According to the World Economic Forum (WEF), WHO Director General Dr Tedros Adhanom Ghebreyesus, while speaking at the media briefing, highlighted seven countries, amongst many, whose preparation and response offer lessons for the rest of the world in how to deal with a global pandemic. These countries include Pakistan, Italy, Thailand, Mongolia, Mauritius and Uruguay.

“Pakistan has used the infrastructure it developed in its fight against polio to tackle Covid-19,” said the director general. “Community health workers, previously used to vaccinate children for polio, have been redeployed for contact tracing and monitoring.”

Similarly, Thailand has benefited from 40 years of health system strengthening, Dr Tedros explained. “A well-resourced medical and public health system is supported by strong leadership. Coupled with 1 million village health volunteers, and strong communication, the nation has built trust and compliance and confidence among the general population," he said.
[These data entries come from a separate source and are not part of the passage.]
Lemma stage_run (held flag : RecoveryState -> bool) (set set_flag : bool -> RecoveryState -> RecoveryState) (m : M (RecoveryState * W) bool) s w :
  (forall (s : RecoveryState) (w : W), exists w', m (s, w) = (Ok true, (set_flag false (if held s then s else set true s), w'))) ->
  exists k w', recover_when (fun s => true && (flag s || negb (held s))) m (s, w)
    = (Ok k, (repaired held flag set set_flag s, w')).
Proof.
  intros Hm. unfold recover_when, repaired. rewrite M_bind_run. unfold own, reads. simpl.
  destruct (flag s || negb (held s)); [|by exists false, w]. destruct (Hm s w) as [w' E]. by exists true, w'.
Qed.

Lemma scheduler_stage_run s w : exists r o w',
  recover_when _should_recover_slice_scheduler (_recover_slice_scheduler c (new_slice_scheduler f)) (s, w)
    = (Ok r, (set_slice_scheduler o s, w')).
Proof.
  unfold recover_when. rewrite M_bind_run. unfold own, reads. simpl.
  destruct (_should_recover_slice_scheduler s); [apply recover_scheduler_run|].
  exists false, (slice_scheduler s), w. by destruct s.
Qed.

Lemma stages_repair s o : needs_recovery (set_slice_scheduler o
  (repaired position_reservation position_reservation_unavailable set_position_reservation set_position_reservation_unavailable
    (repaired circuit_breaker circuit_breaker_unavailable set_circuit_breaker set_circuit_breaker_unavailable
      (repaired kill_switch kill_switch_unavailable set_kill_switch set_kill_switch_unavailable s)))) = false.
Proof. by destruct s as [[] [] [] sch [] [] []]. Qed.
End completes.

(** C37. Recovery completes: when every component can be built and every check is answered, one attempt
    ends with all safety components held and available, and says so. *)
Theorem recovery_completes {W} (c : components W) (f : factories W) s w : responsive c f ->
  exists r s' w', attempt_recovery c f (s, w) = (Ok r, (s', w')) /\ all_recovered r = true /\ needs_recovery s' = false.
Proof.
  intros Hr. unfold attempt_recovery, recovery_needed. rewrite M_bind_run, own_run.
  destruct (needs_recovery s || _should_recover_slice_scheduler s) eqn:En; cbn [negb].
  2:{ exists nothing_to_recover, s, w. apply orb_false_elim in En as [En _]. done. }
  destruct (can_recover_run c f Hr s w) as [w1 E1]. rewrite M_bind_run, E1, M_bind_run, own_run, En. cbn [negb].
  set (s1 := repaired kill_switch kill_switch_unavailable set_kill_switch set_kill_switch_unavailable s).
  set (s2 := repaired circuit_breaker circuit_breaker_unavailable set_circuit_breaker set_circuit_breaker_unavailable s1).
  set (s3 := repaired position_reservation position_reservation_unavailable set_position_reservation
               set_position_reservation_unavailable s2).
  destruct (stage_run kill_switch kill_switch_unavailable _ _ _ s w1 (recover_kill_switch_run c f Hr)) as (k & w2 & E2).
  destruct (stage_run circuit_breaker circuit_breaker_unavailable _ _ _ s1 w2 (recover_circuit_breaker_run c f Hr))
    as (b & w3 & E3).
  destruct (stage_run position_reservation position_reservation_unavailable _ _ _ s2 w3
    (recover_position_reservation_run c f Hr)) as (p & w4 & E4).
  destruct (scheduler_stage_run c f Hr s3 w4) as (r & o & w5 & E5).
  fold s1 in E2. fold s2 in E3. fold s3 in E4.
  eexists _, _, _. split; [|split; [|exact (stages_repair s o)]].
  - rewrite M_bind_run, E2, M_bind_run, E3, M_bind_run, E4, M_bind_run, E5, M_bind_run. reflexivity.
  - cbn [all_recovered]. apply negb_true_iff, stages_repair.
Qed.

(** "Isolate each component recovery to prevent one failure from aborting others" does not hold for
    the error the Redis client raises after its retries: when the kill switch's check ends in
    tenacity's RetryError, the attempt raises it, and the breaker and the reservation are not tried. *)
Theorem retry_error_aborts_recovery {W} (c : components W) (f : factories W) s w w1 w2 health :
  kill_switch s = true -> kill_switch_unavailable s = true ->
  redis_client c = Some health -> health w = (Ok true, w1) -> is_engaged c w1 = (Raise RetryError, w2) ->
  attempt_recovery c f (s, w) = (Raise RetryError, (s, w2)).
Proof.
  intros Hk Hu Hc Hh He.
  assert (En : needs_recovery s || _should_recover_slice_scheduler s = true) by (unfold needs_recovery; by rewrite Hu).
  unfold attempt_recovery, recovery_needed. rewrite M_bind_run, own_run, En. cbn [negb].
  rewrite M_bind_run. unfold can_recover. rewrite Hc. unfold try_except, outside at 1. cbn [snd].
  rewrite Hh. cbn [fst]. rewrite M_bind_run, own_run, En. cbn [negb].
  rewrite M_bind_run. unfold recover_when at 1. rewrite M_bind_run, own_run, Hu. cbn [orb andb].
  unfold _recover_kill_switch, or_unavailable, try_except, build. rewrite !M_bind_run, own_run, Hk.
  unfold mret, M_ret. cbv beta iota. rewrite M_bind_run, own_run, Hk, M_bind_run. unfold outside. simpl snd. by rewrite He.
Qed.
(* ===== verification/SliceRecovery.v ===== *)
(** * Scheduling, recovery and cancellation of TWAP slices (slice_scheduler.py)

    [schedule_slices] adds one job per slice of a plan, [recover_zombie_slices] rebuilds the jobs of
    the slices a restart left pending, and [cancel_remaining_slices] cancels the pending slices
    of a parent order and removes their jobs.  The in-process scheduler (APScheduler) is a dict of
    jobs by identifier: adding a job under a known identifier raises ConflictingIdError, a KeyError. *)

From S2P Require Import Prelude PyDecimal PyText OrderStatus OrderSchema Twap GatewayDb OrderCas RedisClient.
From S2P Require Import PyDict Gateway SliceExec.
From S2P Require KillSwitch Breaker.
Open Scope Z_scope.

Record MarketClockSnapshot := { mc_is_open : bool; mc_next_open : option Z }.

Record SliceScheduler := {
  sch_executor : bool;
  sch_market_clock_provider : option MarketClockSnapshot;
  sch_misfire_grace_seconds : Z;
  sch_stale_slice_expiry_seconds : Z
}.

Definition _is_slice_stale (sch : SliceScheduler) (slice_order : order_row) (now : Z) : bool :=
  if sch_stale_slice_expiry_seconds sch <=? 0 then false
  else match o_scheduled_time (o_links slice_order) with
       | None => false
       | Some scheduled_time =>
           let age := now - scheduled_time in
           if age <? 0 then false else sch_stale_slice_expiry_seconds sch * second_us <? age
       end.

(** ** The scheduler's jobs *)

Definition job_id (parent_order_id : string) (slice_num : Z) : string :=
  parent_order_id +:+ "_slice_" +:+ str_int slice_num.

Definition add_job (id : string) (j : slice_job) : M gw unit := fun s =>
  match dict_get id (g_jobs s) with
  | Some _ => (Raise (KeyError id), s)
  | None => (Ok tt, set_jobs (dict_set id j (g_jobs s)) s)
  end.

Definition schedule_slice (parent_order_id symbol side order_type : string)
    (limit_price stop_price : option decimal) (time_in_force : string) (job_ids : list string) (d : SliceDetail)
    : M gw (list string) :=
  let id := job_id parent_order_id (sd_slice_num d) in
  _ ← add_job id {| job_run_date := sd_scheduled_time d; job_parent_order_id := parent_order_id; job_slice := d;
                    job_symbol := symbol; job_side := side; job_order_type := order_type;
                    job_limit_price := limit_price; job_stop_price := stop_price;
                    job_time_in_force := time_in_force |};
  mret (job_ids ++ [id]).

Definition schedule_slices (parent_order_id : string) (slices : list SliceDetail) (symbol side order_type : string)
    (limit_price stop_price : option decimal) (time_in_force : string) : M gw (list string) :=
  for_each (schedule_slice parent_order_id symbol side order_type limit_price stop_price time_in_force) [] slices.

(** ** Recovery after a restart *)

Definition _get_market_clock_snapshot (env : environment) (sch : SliceScheduler) : M gw MarketClockSnapshot :=
  match sch_market_clock_provider sch with
  | Some c => mret c
  | None =>
      if negb (sch_executor sch) then mret {| mc_is_open := true; mc_next_open := None |}
      else try_except
        (clock ← get_market_clock env; mret {| mc_is_open := clock.1; mc_next_open := clock.2 |})
        (fun e => match e with
                  | AlpacaConnectionError _ | AlpacaRejectionError _ =>
                      Some (mret {| mc_is_open := false; mc_next_open := None |})
                  | _ => None
                  end)
  end.

Record recovery_counts := {
  rc_pending : nat; rc_scheduled : nat; rc_blocked : nat; rc_failed : nat; rc_canceled : nat;
  rc_expired : nat; rc_parents_expired : nat
}.

Definition no_counts (pending : nat) : recovery_counts := {|
  rc_pending := pending; rc_scheduled := 0; rc_blocked := 0; rc_failed := 0; rc_canceled := 0;
  rc_expired := 0; rc_parents_expired := 0 |}.

(** The locals of the loop. *)
Record recovery := {
  r_counts : recovery_counts;
  r_canceled_parents : gset string;
  r_expired_parents : gset string
}.

Definition add_counts (scheduled blocked failed canceled expired parents_expired : nat) (c : recovery_counts) : recovery_counts := {|
  rc_pending := rc_pending c; rc_scheduled := rc_scheduled c + scheduled; rc_blocked := rc_blocked c + blocked;
  rc_failed := rc_failed c + failed; rc_canceled := rc_canceled c + canceled; rc_expired := rc_expired c + expired;
  rc_parents_expired := rc_parents_expired c + parents_expired |}.

Definition counting (f : recovery_counts -> recovery_counts) (l : recovery) : recovery := {|
  r_counts := f (r_counts l); r_canceled_parents := r_canceled_parents l; r_expired_parents := r_expired_parents l |}.

(** A status written with the recovery's time. *)
Definition mark_at (env : environment) (recovery_now : Z) (id status message : string) : M gw (option order_row) :=
  call env (fun now => in_db (update_order_status_cas now id (manual_update recovery_now status None (Some message)))).

Definition fail_slice (env : environment) (recovery_now : Z) (id message : string) (l : recovery) : M gw recovery :=
  _ ← mark_at env recovery_now id "failed" message; mret (counting (add_counts 0 0 1 0 0 0) l).

(** Lines 515-579: when to run the slice, or the reason it cannot run. *)
Definition run_time_of (env : environment) (sch : SliceScheduler) (recovery_now scheduled_time : Z)
    : M gw (string + Z) :=
  if scheduled_time <? recovery_now then
    let within_grace := recovery_now - scheduled_time <=? sch_misfire_grace_seconds sch * second_us in
    market_clock ← _get_market_clock_snapshot env sch;
    if mc_is_open market_clock then mret (inr recovery_now)
    else match mc_next_open market_clock with
         | None => mret (inl (if within_grace then "Market closed and next open unavailable during recovery"
                              else "Slice missed grace period and next open unavailable"))
         | Some next_open => mret (inr next_open)
         end
  else mret (inr scheduled_time).

(** The job of a recovered slice. *)
Definition job_of (x : OrderDetail) (parent_order_id : string) (slice_num run_time : Z) : slice_job :=
  let c := o_core x.2 in {|
  job_run_date := run_time; job_parent_order_id := parent_order_id;
  job_slice := {| sd_slice_num := slice_num; sd_qty := o_qty c; sd_scheduled_time := run_time;
                  sd_client_order_id := x.1; sd_strategy_id := o_strategy_id c; sd_status := o_status (o_exec x.2) |};
  job_symbol := o_symbol c; job_side := o_side c; job_order_type := o_order_type c;
  job_limit_price := o_limit_price c; job_stop_price := o_stop_price c; job_time_in_force := o_time_in_force c |}.

(** Lines 581-622 *)
Definition reschedule (env : environment) (x : OrderDetail) (parent_order_id : string) (slice_num scheduled_time run_time : Z)
    (l : recovery) : M gw recovery :=
  _ ← (if negb (run_time =? scheduled_time) then
         _ ← call env (fun now => in_db (update_order_scheduled_time now x.1 run_time)); mret tt
       else mret tt);
  let id := job_id parent_order_id slice_num in
  jobs ← reads g_jobs;
  match dict_get id jobs with
  | Some _ => mret l
  | None =>
      _ ← add_job id (job_of x parent_order_id slice_num run_time);
      mret (counting (add_counts 1 0 0 0 0 0) l)
  end.

(** Lines 465-622: a slice of an active parent that is not stale. *)
Definition recover_live_slice (env : environment) (sch : SliceScheduler) (recovery_now : Z) (x : OrderDetail)
    (parent_order_id : string) (l : recovery) : M gw recovery :=
  tripped ← call env (fun _ => in_breaker Breaker.is_tripped);
  if tripped : bool then
    reason ← call env (fun _ => in_breaker Breaker.get_trip_reason);
    _ ← mark_at env recovery_now x.1 "blocked_circuit_breaker"
          ("Circuit breaker is tripped - reason: " +:+ default "None" reason);
    mret (counting (add_counts 0 1 0 0 0 0) l)
  else
    match o_scheduled_time (o_links x.2) with
    | None => fail_slice env recovery_now x.1 "Pending slice missing scheduled_time" l
    | Some scheduled_time =>
        match o_slice_num (o_links x.2) with
        | None => fail_slice env recovery_now x.1 "Pending slice missing slice_num" l
        | Some slice_num =>
            run_time ← run_time_of env sch recovery_now scheduled_time;
            match run_time with
            | inl message => fail_slice env recovery_now x.1 message l
            | inr run_time => reschedule env x parent_order_id slice_num scheduled_time run_time l
            end
        end
    end.

Definition allowed_parent_statuses : list string := ["accepted"; "submitted"; "submitted_unconfirmed"].
Definition terminal_parent_statuses : list string := ["canceled"; "expired"; "failed"].

(** One pass of the loop. *)
Definition recover_slice (env : environment) (sch : SliceScheduler) (recovery_now : Z) (l : recovery) (x : OrderDetail)
    : M gw recovery :=
  match o_parent_order_id (o_links x.2) with
  | None | Some "" => fail_slice env recovery_now x.1 "Pending slice missing parent_order_id" l
  | Some parent_order_id =>
      parent ← call env (fun _ => in_db (get_order_by_client_id parent_order_id));
      match parent with
      | None => fail_slice env recovery_now x.1 "Parent order missing for pending slice recovery" l
      | Some parent =>
          let parent_status := o_status (o_exec parent) in
          if one_of parent_status terminal_parent_statuses then
            if bool_decide (parent_order_id ∈ r_canceled_parents l) then mret l
            else
              canceled ← call env (fun now => in_db (cancel_pending_slices now parent_order_id));
              mret {| r_counts := add_counts 0 0 0 canceled 0 0 (r_counts l);
                      r_canceled_parents := {[ parent_order_id ]} ∪ r_canceled_parents l;
                      r_expired_parents := r_expired_parents l |}
          else if negb (one_of parent_status allowed_parent_statuses) then mret l
          else if _is_slice_stale sch x.2 recovery_now then
            _ ← mark_at env recovery_now x.1 "expired"
                  ("Slice expired: age exceeded " +:+ str_int (sch_stale_slice_expiry_seconds sch) +:+ "s threshold");
            mret {| r_counts := add_counts 0 0 0 0 1 0 (r_counts l); r_canceled_parents := r_canceled_parents l;
                    r_expired_parents := {[ parent_order_id ]} ∪ r_expired_parents l |}
          else recover_live_slice env sch recovery_now x parent_order_id l
      end
  end.

(** Lines 637-660: a parent whose children have all ended is expired with them. *)
Definition expire_parent (env : environment) (recovery_now : Z) (canceled_parents : gset string)
    (c : recovery_counts) (parent_id : string) : M gw recovery_counts :=
  if bool_decide (parent_id ∈ canceled_parents) then mret c
  else
    non_terminal_count ← call env (fun _ => in_db (count_non_terminal_children parent_id));
    if (non_terminal_count =? 0)%nat then
      _ ← mark_at env recovery_now parent_id "expired" "Parent expired: all child slices are in terminal state";
      mret (add_counts 0 0 0 0 0 1 c)
    else mret c.

(** The set of expired parents is walked in the order [set_order] gives. *)
Definition recover_zombie_slices (env : environment) (sch : SliceScheduler) (set_order : list string -> list string)
    (recovery_now : Z) : M gw recovery_counts :=
  pending_slices ← call env (fun _ => in_db get_pending_child_slices);
  match pending_slices with
  | [] => mret (no_counts 0)
  | _ =>
      l ← for_each (recover_slice env sch recovery_now)
            {| r_counts := no_counts (length pending_slices); r_canceled_parents := ∅; r_expired_parents := ∅ |}
            pending_slices;
      for_each (expire_parent env recovery_now (r_canceled_parents l)) (r_counts l)
        (set_order (elements (r_expired_parents l)))
  end.
Definition recover_modification (br : broker) (now : Z) (recovered : nat) (x : string * modification_row) : M db nat :=
  let '(modification_id, m) := x in
  let original_id := mod_original_client_order_id m in
  let new_client_id := mod_new_client_order_id m in
  match br_order_by_client_id br new_client_id with
  | Raise _ => mret recovered
  | Ok None =>
      _ ← update_modification_status now modification_id "failed"
            (Some "Replacement order not found at broker after timeout");
      mret recovered
  | Ok (Some o) =>
      original ← get_order_by_client_id original_id;
      match original with
      | None =>
          _ ← update_modification_status now modification_id "failed"
                (Some "Original order missing during modification recovery");
          mret recovered
      | Some original =>
          request ← lift (replacement_request now original (mod_changes m));
          _ ← finalize_recovered now modification_id original_id new_client_id original request o;
          mret (S recovered)
      end
  end.

Definition stale_after_us : Z := 5 * minute_us.

Definition reconcile_pending_modifications (br : broker) (now : Z) : M db nat :=
  pending ← get_pending_modifications_older_than (now - stale_after_us);
  for_each (recover_modification br now) 0%nat pending.

(** ** Lemmas *)

(** No row of the table has this broker identifier. *)
Definition broker_id_free (orders : gmap string order_row) (b : option string) : Prop :=
  forall id r, orders !! id = Some r -> same_some b (o_broker_order_id (o_exec r)) = false.

(** The row [insert_replacement_order] writes. *)
Definition persisted_row (now : Z) (original_id : string) (original : order_row) (g : OrderRequest) (status : string)
    (broker_order_id : option string) : order_row := {|
  o_core := core_of (o_strategy_id (o_core original)) g;
  o_exec := new_exec status broker_order_id None (Some now);
  o_links := {| o_parent_order_id := None; o_slice_num := None; o_total_slices := None;
                o_scheduled_time := None; o_replaced_order_id := Some original_id |};
  o_metadata := Some empty_meta; o_created_at := now; o_updated_at := now |}.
Italy was one of the first countries to experience a large outbreak outside of China, said Dr Tedros. It "took hard decisions based on the evidence and persisted with them". Unity and solidarity, along with the dedication of health workers, helped bring the outbreak under control, he explained.

Mongolia also reacted quickly. It activated its State Emergency Committee in January and didn't report a case until January, and still has no reported deaths.

Mauritius used previous experience with contact-tracing and a swift response to overcome high-risk issues - high population density, high rate of non-communicable diseases and lots of international travellers.

Uruguay has one of Latin America's most 'robust and resilient' health systems in Latin America, explained Dr Tedros. Sustainable investments in public health were built on political consensus, he added.

There are many other countries that have done well, added Dr Tedros. From Japan to New Zealand and Vietnam, many countries have fared better because of lessons learned during previous outbreaks of disease, such as SARS or Ebola.

Having learned the lessons of previous pandemics, it's therefore, "vital that we learn the lessons this pandemic is teaching us," he added.

Dr Tedros also issued a stark warning about the work needed to prepare the world for future pandemics. "This will not be the last pandemic," he told the media briefing.

"History teaches us that outbreaks and pandemics are a fact of life. But when the next pandemic comes, the world must be ready – more ready than it was this time."

Dr Tedros called on countries to invest in public health, as a "foundation of social, economic and political stability".